Reviews of Recent Independent, Foreign, & Documentary Films in Theaters and DVD/Home Video
Directed by: Leila Conners Petersen & Nadia Conners. Produced by: Leonardo DiCaprio, Petersen, Brian Gerber & Chuck Castleberry. Written by: Petersen & Conners. Director of Photography: Peter Youngblood Hills, Andrew Rowland & Brian Knappenberger. Edited by: Pietro Scalia & Luis Alvarez & Alvarez. Music by: Jean Pascal Beintus & Eric Avery. Released by: Warner Independent Pictures. Country of Origin: USA. 91 min. Rated PG. Narrated by: Leonardo DiCaprio.
Without a doubt, An Inconvenient Truth, fronted by Al Gore, set the mark high for
producer/narrator Leonardo DiCaprio’s documentary The 11th Hour. The star doesn’t just echo the former vice president’s wake-up call. Both films
deliver the same warnings in unison; Gore and DiCaprio probably wouldn’t have it any other way. The more you sound the alarm, the better – one
solution to global warming that both films propose. And it’s not for nothing that the films spend considerable time debunking concerns about the environment as merely Henny Penny “Sky is falling” fretting.
But in too many ways, the new film recycles the other: apocalyptic scenes of the weather gone wild; the melting of the Arctic ice; the relocation of
precipitation; deforestation, etc. DiCaprio’s star power probably propelled this film into release, even though Gore has stolen much of his thunder.

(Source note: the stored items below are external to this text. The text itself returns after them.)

(** A fresh reservation is the lowest free address: it lies in the lease
    range, nobody holds it, and every lower address of the range is bootd's,
    the gateway's or already reserved.  The pool is reported exhausted exactly
    when the machine has no entry and every address of the range is taken. *)
Theorem Reserve_lowest_free subnet machine mac now start end_
    (Hnone : forall r, r ∈ reservations subnet -> rsv_Machine r <> machine)
    (Hrange : LeaseRange subnet = inl (start, end_)) :
  let taken v := show_ip v ∈ ReservedAddresses subnet \/ exists r, r ∈ reservations subnet /\ rsv_Address r = show_ip v in
  match Reserve digest subnet machine mac now with
  | inl (address, changed, _) => changed = true /\
      exists v, address = show_ip v /\ start <= v <= end_ /\ ~ taken v /\ forall w, start <= w < v -> taken w
  | inr err => err = ErrPoolExhausted /\ forall w, start <= w <= end_ -> taken w
  end.
Proof.
  intros taken. unfold Reserve.
  assert (Hf : find_first (fun r => rsv_Machine r =s machine) (reservations subnet) = None).
  { apply find_first_None. intros r Hr. apply String.eqb_neq. auto. }
  rewrite Hf, Hrange.
  assert (Ht : forall v, show_ip v ∈ ReservedAddresses subnet ∪ list_to_set (rsv_Address <$> reservations subnet)
    <-> taken v).
  { intros v. unfold taken. rewrite elem_of_union, elem_of_list_to_set, list_elem_of_fmap. naive_solver. }
  pose proof (nextFree_spec start end_
    (ReservedAddresses subnet ∪ list_to_set (rsv_Address <$> reservations subnet))) as Hnf.
  destruct (nextFree _ _ _) as [a|]; setoid_rewrite Ht in Hnf; [|done].
  split; [done|]. exists a. tauto.
Qed.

Unfairly, many characterized Truth as just a PowerPoint presentation with great cinematography. Yet it’s one of the most personal documentaries
in recent years, covering Gore’s rebound from his 2000 electoral defeat as well as the loss of his sister, a lifelong smoker, to lung cancer (tobacco
was one of the bumper crops on his family’s farm). His tone of regret adds a galvanizing, personal quality, notably missing from The 11th Hour,
a densely thorough and exhaustive talking-head gabfest.

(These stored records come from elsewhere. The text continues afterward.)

Lemma on_event_ok c ms e :
  cache_ok c ms -> cache_ok (on_event c e).1 (enrol ms e)
  /\ localName (on_event c e).1 = localName c /\ localNamespace (on_event c e).1 = localNamespace c
  /\ synced (on_event c e).1 = synced c || is_sync e.
Proof.
  intros Hok.
  destruct e as [[m|[m|]|]|[old|[m|]|] [new|[m'|]|]|[m|[m|]|]|]; cbn [on_event enrol is_sync fst];
    rewrite ?orb_false_r; try (split_and!; done).
  - exact (applyLocked_ok m (Some m) c ms Hok).
  - exact (applyLocked_ok old (Some new) c ms Hok).
  - exact (applyLocked_ok m None c ms Hok).
  - exact (applyLocked_ok m None c ms Hok).
  - split_and!; [|done|done|by rewrite orb_true_r]. destruct Hok as (Hr & Hc & Hl). split_and!; [|done|done].
    cbn. rewrite Hr. by apply omap_record_ext.
Qed.

Definition run_events (c : MACCache) (es : list informer_event) : MACCache :=
  fold_left (fun c e => (on_event c e).1) es c.

Lemma run_events_ok c ms es :
  cache_ok c ms -> cache_ok (run_events c es) (fold_left enrol es ms)
  /\ localName (run_events c es) = localName c /\ localNamespace (run_events c es) = localNamespace c
  /\ synced (run_events c es) = synced c || existsb is_sync es.
Proof.
  revert c ms. induction es as [|e es IH]; intros c ms Hok; cbn [existsb fold_left].
  { cbn. by rewrite orb_false_r. }
  change (run_events c (e :: es)) with (run_events (on_event c e).1 es).
  destruct (on_event_ok c ms e Hok) as (Hok' & E1 & E2 & E3).
  destruct (IH _ _ Hok') as (H & F1 & F2 & F3). rewrite F1, F2, E1, E2.
  split_and!; [done..|]. rewrite F3, E3. by rewrite orb_assoc.
Qed.

Lemma NewMACCache_ok ns n : cache_ok (NewMACCache ns n) ∅.
Proof. split_and!; [done|..]; intros mac; by vm_compute. Qed.

Lemma cnt_pos P rs : 0 < cnt P rs <-> exists k r, rs !! k = Some r /\ P r = true.
Proof.
  unfold cnt. split.
  - intros H. destruct (List.filter P _) as [|r l] eqn:E; [cbn in H; lia|].
    assert (Hin : In r (List.filter P (map snd (map_to_list rs)))) by (rewrite E; left; done).
    apply filter_In in Hin as [Hin HP]. apply in_map_iff in Hin as ([k r'] & <- & Hin).
    apply list_elem_of_In, elem_of_map_to_list in Hin. eauto.
  - intros (k & r & Hk & HP). apply elem_of_map_to_list, list_elem_of_In in Hk.
    assert (Hin : In r (List.filter P (map snd (map_to_list rs)))).
    { apply filter_In. split; [|done]. apply in_map_iff. by exists (k, r). }
    destruct (List.filter P _); [done|cbn; lia].
Qed.

(** A boot MAC of the enrolled Machines, on the own Subnet. *)
Definition claims_mac (ms : enrolled) (mac : string) (P : Machine -> bool) : Prop :=
  exists k m, ms !! k = Some m /\ NormalizeMAC (BootMACAddress (Spec m)) = Some mac /\ P m = true.

Lemma counted_claims c ms P Q m :
  records c = omap (record_of c) ms -> counted P (records c) m ->
  (forall x mac, NormalizeMAC (BootMACAddress (Spec x)) = Some mac -> P (mkRecord mac (isLocalLocked c x)) = Q x) ->
  forall mac, 0 < default 0 (m !! mac) <-> claims_mac ms mac Q.
Proof.
  intros Hr Hc HPQ mac. destruct (Hc mac) as [-> _]. rewrite cnt_pos, Hr. unfold claims_mac. split.
  - intros (k & r & Hk & HP). rewrite lookup_omap in Hk. apply bind_Some in Hk as (x & Hx & Hrec).
    unfold record_of in Hrec. destruct (NormalizeMAC _) as [mac'|] eqn:Em; [|done]. cbn in Hrec. simplify_eq.
    apply andb_true_iff in HP as [HP Heq]. cbn in Heq. apply String.eqb_eq in Heq as ->.
    exists k, x. split_and!; [done|done|]. by rewrite <- (HPQ x mac).
  - intros (k & x & Hk & Hm & HQ). exists k, (mkRecord mac (isLocalLocked c x)). split.
    + rewrite lookup_omap, Hk. cbn. unfold record_of. by rewrite Hm.
    + rewrite (HPQ x mac Hm), HQ. cbn. by rewrite String.eqb_refl.
Qed.

Lemma sorted_NoDup_strict l : StronglySorted str_le l -> NoDup l -> StronglySorted str_lt l.
Proof.
  induction 1 as [|x l Hs IH Hf]; [constructor|]. intros [Hx Hnd]%NoDup_cons. constructor; [by apply IH|].
  rewrite Forall_forall in *. intros y Hy. destruct (Hf y Hy) as [->|?]; [done|done].
Qed.

Lemma snapshot_spec c ms :
  cache_ok c ms -> StronglySorted str_lt (snapshotLocked c)
  /\ forall mac, mac ∈ snapshotLocked c <-> claims_mac ms mac (fun _ => true).
Proof.
  intros (Hr & Hc & Hl). unfold snapshotLocked. split.
  - apply sorted_NoDup_strict; [apply sort_str_sorted|]. rewrite sort_by_perm. apply (NoDup_fst_map_to_list (M := gmap string)).
  - intros mac. rewrite sort_by_perm, <- (counted_claims c ms (fun _ => true) (fun _ => true) (counts c)) by done.
    destruct (Hc mac) as [_ Hz]. rewrite list_elem_of_In, in_map_iff. split.
    + intros ([k n] & <- & Hin). apply list_elem_of_In, elem_of_map_to_list in Hin. cbn in *. rewrite Hin in *. cbn.
      destruct n; [done|lia].
    + destruct (counts c !! mac) as [n|] eqn:E; cbn; [|lia]. intros _. exists (mac, n). split; [done|].
      by apply list_elem_of_In, elem_of_map_to_list.
Qed.

(** C27. The MAC allowlist refines the set of enrolled Machines: after any
    sequence of informer events (objects, tombstones, unrelated objects), the
    snapshot is the strictly sorted list of exactly the boot MACs some Machine
    that is still enrolled carries, even when two Machines share one or one
    changes its MAC or Subnet; [HasLocalMember] holds exactly for the MACs of
    Machines on the own Subnet; and before the first sync both say nothing. *)
Theorem mac_cache_refines_enrolment ns name es
    (c := run_events (NewMACCache ns name) es) (ms := fold_left enrol es (∅ : enrolled)) :
  (existsb is_sync es = false -> Snapshot c = None /\ forall mac, HasLocalMember c mac = false) /\
  (existsb is_sync es = true ->
    (exists l, Snapshot c = Some l /\ StronglySorted str_lt l /\ forall mac, mac ∈ l <-> claims_mac ms mac (fun _ => true))
    /\ forall mac, HasLocalMember c mac = true <-> claims_mac ms mac (isLocalLocked (NewMACCache ns name))).
Proof.
  destruct (run_events_ok (NewMACCache ns name) ∅ es (NewMACCache_ok ns name)) as (Hok & E1 & E2 & E3).
  fold c in Hok, E1, E2, E3. fold ms in Hok. clearbody c ms.
  cbn in E1, E2, E3. unfold Snapshot, HasLocalMember. rewrite E3. split; intros ->; [done|]. cbn [negb]. split.
  - exists (snapshotLocked c). split; [done|]. by apply snapshot_spec.
  - intros mac. destruct Hok as (Hr & Hc & Hl). rewrite Nat.ltb_lt.
    apply (counted_claims c ms rec_local); [done|done|]. intros x mac' _. cbn. unfold isLocalLocked. by rewrite E1, E2.
Qed.

(** ** The hostsfile admits exactly the allowlist *)

Lemma RenderHostsfile_sorted macs r :
  RenderHostsfile macs r = String.concat "" (map (fun mac => String.append (host_line r mac) newline) (sorted_set macs)).
Proof. by destruct macs. Qed.

Lemma sorted_set_ext l l' : (forall x, x ∈ l <-> x ∈ l') -> sorted_set l = sorted_set l'.
Proof.
  intros H. destruct (sorted_set_spec l) as [Hs He], (sorted_set_spec l') as [Hs' He'].
  apply strict_sorted_ext; [done|done|]. intros x. by rewrite He, He'.
Qed.

(** The MAC a hostsfile line is for: the text before its first comma. *)
Definition line_mac (line : string) : option string := fst <$> cut_at "," line.

Lemma cut_at_app c s t : free_of c s = true -> cut_at c (String.append s (String c t)) = Some (s, t).
Proof.
  induction s as [|a s IH]; rewrite ?append_cons, ?append_empty; cbn; [by rewrite Ascii.eqb_refl|].
  intros [Ha Hs]%andb_true_iff. apply negb_true_iff in Ha. rewrite Ha, IH by done. done.
Qed.

Lemma host_line_mac r mac : free_of "," mac = true -> line_mac (host_line r mac) = Some mac.
Proof.
  intros Hf. unfold line_mac, host_line.
  assert (Hc : forall s, line_mac (String.append mac (String "," s)) = Some mac)
    by (intros s; unfold line_mac; by rewrite cut_at_app).
  unfold line_mac in Hc. destruct (r !! mac) as [addr|]; [destruct (addr <>s "")|]; apply Hc.
Qed.

(** The hostsfile depends on the allowlist as a set and on the addresses
    reserved for its members only: pushes in another order, with repetitions or
    with reservations for MACs that are not enrolled render the same bytes, and
    its lines carry exactly the allowed MACs, each once; an empty allowlist
    renders the empty file. *)
Theorem hostsfile_is_the_allowlist macs macs' r r'
    (Hset : forall mac, mac ∈ macs <-> mac ∈ macs') (Hres : forall mac, mac ∈ macs -> r !! mac = r' !! mac)
    (Hmacs : forall mac, mac ∈ macs -> free_of "," mac = true) :
  RenderHostsfile macs r = RenderHostsfile macs' r'
  /\ (exists lines, RenderHostsfile macs r = String.concat "" (map (fun l => String.append l newline) lines)
       /\ omap line_mac lines = sorted_set macs /\ length lines = length (sorted_set macs))
  /\ NoDup (sorted_set macs) /\ RenderHostsfile [] r = "".
Proof.
  destruct (sorted_set_spec macs) as [Hs He]. split_and!.
  - rewrite !RenderHostsfile_sorted, <- (sorted_set_ext macs macs' Hset). f_equal. apply map_ext_in.
    intros mac Hin. f_equal. unfold host_line. rewrite Hres; [done|]. by apply He, list_elem_of_In.
  - exists (map (host_line r) (sorted_set macs)). split_and!; [by rewrite RenderHostsfile_sorted, map_map| |by rewrite length_map].
    assert (H : Forall (fun mac => free_of "," mac = true) (sorted_set macs)).
    { apply Forall_forall. intros mac Hm. apply Hmacs. by apply He. }
    clear He Hs. induction H as [|mac l Hm _ IH]; [done|]. cbn [map omap list_omap]. rewrite host_line_mac by done.
    by rewrite IH.
  - by apply strict_sorted_NoDup.
  - done.
Qed.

DiCaprio’s film does tackle today’s consumer-mad culture and its disconnection from nature, and, more pointedly than Truth, condemns the oil
industry as the leading culprit for the greenhouse gas effect. (Don’t expect to see a Mobil-sponsored airing on PBS). Although a few of the insights
are touchy-feely (“We’ve lost the beauty of the world”), the interviewees can’t be written off as the whining, loony left: mathematician
Stephen Hawking and former director of the CIA, James Woolsey, are among the dozens sounding the alarm. But if your attention wanders, you’ll miss
part of its full agenda. With no highs or lows, the film drags from crisis to crisis.
Unfortunately, The 11th Hour clearly sidesteps the controversial matter of population (birth) control, even as it points out that the total
number of earth’s inhabitants has exploded from two billion in 1930 to over six billion today. And missing another opportunity to really explore new
ideas, the coda rushes through possible solutions – a waste-free industrial system, new methods of manufacturing, taxing polluters – coming across as
too pat after the previous inundation of facts and figures.